Eliminated colistin-resistance dissemination by a carbon nanotube-mediated CRISPR/Cas9 system – a combined effect of curing plasmid and conjugation blocking†
Abstract
The spread of antibiotic resistance genes (ARGs) has become a major public health problem. The recent global spread of colistin-resistance gene mcr-1 via conjugative plasmids threatens the utility of colistin as the ‘last-resort’ antibiotic against Gram-negative pathogens. Despite the fact that multiple CRISPR/Cas9 systems targeting mcr-1 have been proposed, their poor delivery efficiency constrains effective eradication of the colistin-resistance trait. Herein, we demonstrated an efficient CRISPR/Cas delivery into wild colistin-resistant Escherichia coli (E. coli) using modified single-wall carbon nanotubes (SWCNTs).
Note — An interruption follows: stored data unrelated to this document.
(** * shopify-publish-demo: the interactive publishing client of [src/run.ts]

    A shallow embedding of [run.ts] and the properties of its
    specification that concern the config store, the API client, the prompt
    layer, the printer and the driver loop.

    The program is a sequential script around three kinds of interaction
    with its surroundings: the operator at the terminal (through the
    [prompts] package), the shop's GraphQL endpoint (through
    [graphql-request]) and the file that caches the credentials.  Every
    [async] function of the source is a computation in the monad [M] below:
    it threads a [World] holding what the surroundings will answer and the
    trace of what the program has done so far, and it ends in an [Outcome]:
    a returned value, a thrown error, or a wait that is never answered. *)

From Stdlib Require Import String Ascii List Arith Bool Lia DecimalString.
Import ListNotations.

Local Open Scope list_scope.
Local Open Scope string_scope.

(** ** JavaScript values the program handles *)

(** The line feed written as [\n] in the source's template literals. *)
Definition LF : string := String (ascii_of_nat 10) EmptyString.

(** [${n}] for a non-negative integer such as [ps.length]. *)
Definition string_of_nat (n : nat) : string :=
  NilEmpty.string_of_uint (Nat.to_uint n).

(** [${v}] for a property that holds a string or is [undefined]
    ([None]). *)
Definition template (v : option string) : string :=
  match v with
  | Some s => s
  | None => "undefined"
  end.
(** A scanner that reads something consumes at least one character. *)
Lemma length_scan fuel :
  (forall s j rest, scan_value fuel s = Parsed j rest ->
     (String.length rest < String.length s)%nat)
  /\ (forall s xs rest, scan_elements fuel s = Parsed xs rest ->
        (String.length rest < String.length s)%nat)
  /\ (forall s ms rest, scan_members fuel s = Parsed ms rest ->
        (String.length rest < String.length s)%nat).
Proof.
  induction fuel as [|fuel (IHv & IHe & IHm)];
    [repeat split; intros; discriminate|].
  repeat split.
  - intros [|c r] j rest; cbn [scan_value]; [discriminate|].
    destruct (Ascii.eqb c quote).
    { destruct (scan_string r) as [x rest'| |] eqn:Hs; try discriminate.
      intros H. injection H as _ <-. apply length_scan_string in Hs.
      cbn [String.length]. lia. }
    destruct (Ascii.eqb c "{").
    { destruct (skip_ws r) as [|c' r'] eqn:Hw; [discriminate|].
      apply length_skip_ws_cons in Hw as Hl.
      destruct (Ascii.eqb c' "}").
      - intros H. injection H as _ <-. cbn [String.length]. lia.
      - destruct (scan_members fuel (String c' r')) as [ms rest'| |] eqn:Hm;
          try discriminate.
        intros H. injection H as _ <-. apply IHm in Hm.
        cbn [String.length] in *. lia. }
    destruct (Ascii.eqb c "[").
    { destruct (skip_ws r) as [|c' r'] eqn:Hw; [discriminate|].
      apply length_skip_ws_cons in Hw as Hl.
      destruct (Ascii.eqb c' "]").
      - intros H. injection H as _ <-. cbn [String.length]. lia.
      - destruct (scan_elements fuel (String c' r')) as [xs rest'| |] eqn:He;
          try discriminate.
        intros H. injection H as _ <-. apply IHe in He.
        cbn [String.length] in *. lia. }
    destruct (is_prefix "null" (String c r)).
    { intros H. injection H as _ <-. apply (length_drop_cons 3). }
    destruct (is_prefix "true" (String c r)).
    { intros H. injection H as _ <-. apply (length_drop_cons 3). }
    destruct (is_prefix "false" (String c r)).
    { intros H. injection H as _ <-. apply (length_drop_cons 4). }
    apply length_scan_number.
  - intros s xs rest; cbn [scan_elements].
    destruct (scan_value fuel s) as [x rest'| |] eqn:Hv; try discriminate.
    apply IHv in Hv.
    destruct (skip_ws rest') as [|c r] eqn:Hw; [discriminate|].
    apply length_skip_ws_cons in Hw.
    destruct (Ascii.eqb c "]").
    { intros H. injection H as _ <-. lia. }
    destruct (Ascii.eqb c ","); [|discriminate].
    destruct (scan_elements fuel (skip_ws r)) as [xs' rest''| |] eqn:He;
      try discriminate.
    intros H. injection H as _ <-. apply IHe in He.
    pose proof (length_skip_ws r). lia.
  - intros [|c r] ms rest; cbn [scan_members]; [discriminate|].
    destruct (Ascii.eqb c quote); [|discriminate].
    destruct (scan_string r) as [k rest0| |] eqn:Hs; try discriminate.
    apply length_scan_string in Hs.
    destruct (skip_ws rest0) as [|c1 r1] eqn:Hw1; [discriminate|].
    apply length_skip_ws_cons in Hw1.
    destruct (Ascii.eqb c1 ":"); [|discriminate].
    destruct (scan_value fuel (skip_ws r1)) as [x rest'| |] eqn:Hv; try discriminate.
    apply IHv in Hv. pose proof (length_skip_ws r1) as Hl1.
    destruct (skip_ws rest') as [|c2 r2] eqn:Hw2; [discriminate|].
    apply length_skip_ws_cons in Hw2.
    destruct (Ascii.eqb c2 "}").
    { intros H. injection H as _ <-. cbn [String.length]. lia. }
    destruct (Ascii.eqb c2 ","); [|discriminate].
    destruct (scan_members fuel (skip_ws r2)) as [ms' rest''| |] eqn:Hm;
      try discriminate.
    intros H. injection H as _ <-. apply IHm in Hm.
    pose proof (length_skip_ws r2). cbn [String.length]. lia.
Qed.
Our results revealed that the SWCNT–CRISPR complex could not only cure colistin-resistance but also inhibit the conjugation of mcr-1 plasmids. The dual function is mainly attributed to i) targeted mcr-1 cleaving activity by importing CRISPR/Cas9 systems; ii) the shortage of ATP supply for conjugation due to a disordered electron transfer chain by conductive SWCNTs. Our work demonstrates the feasibility of utilizing SWCNTs to facilitate CRISPR-based resistance eradication, opening up new possibilities for combating environmental antibiotic resistance with nanotechnology.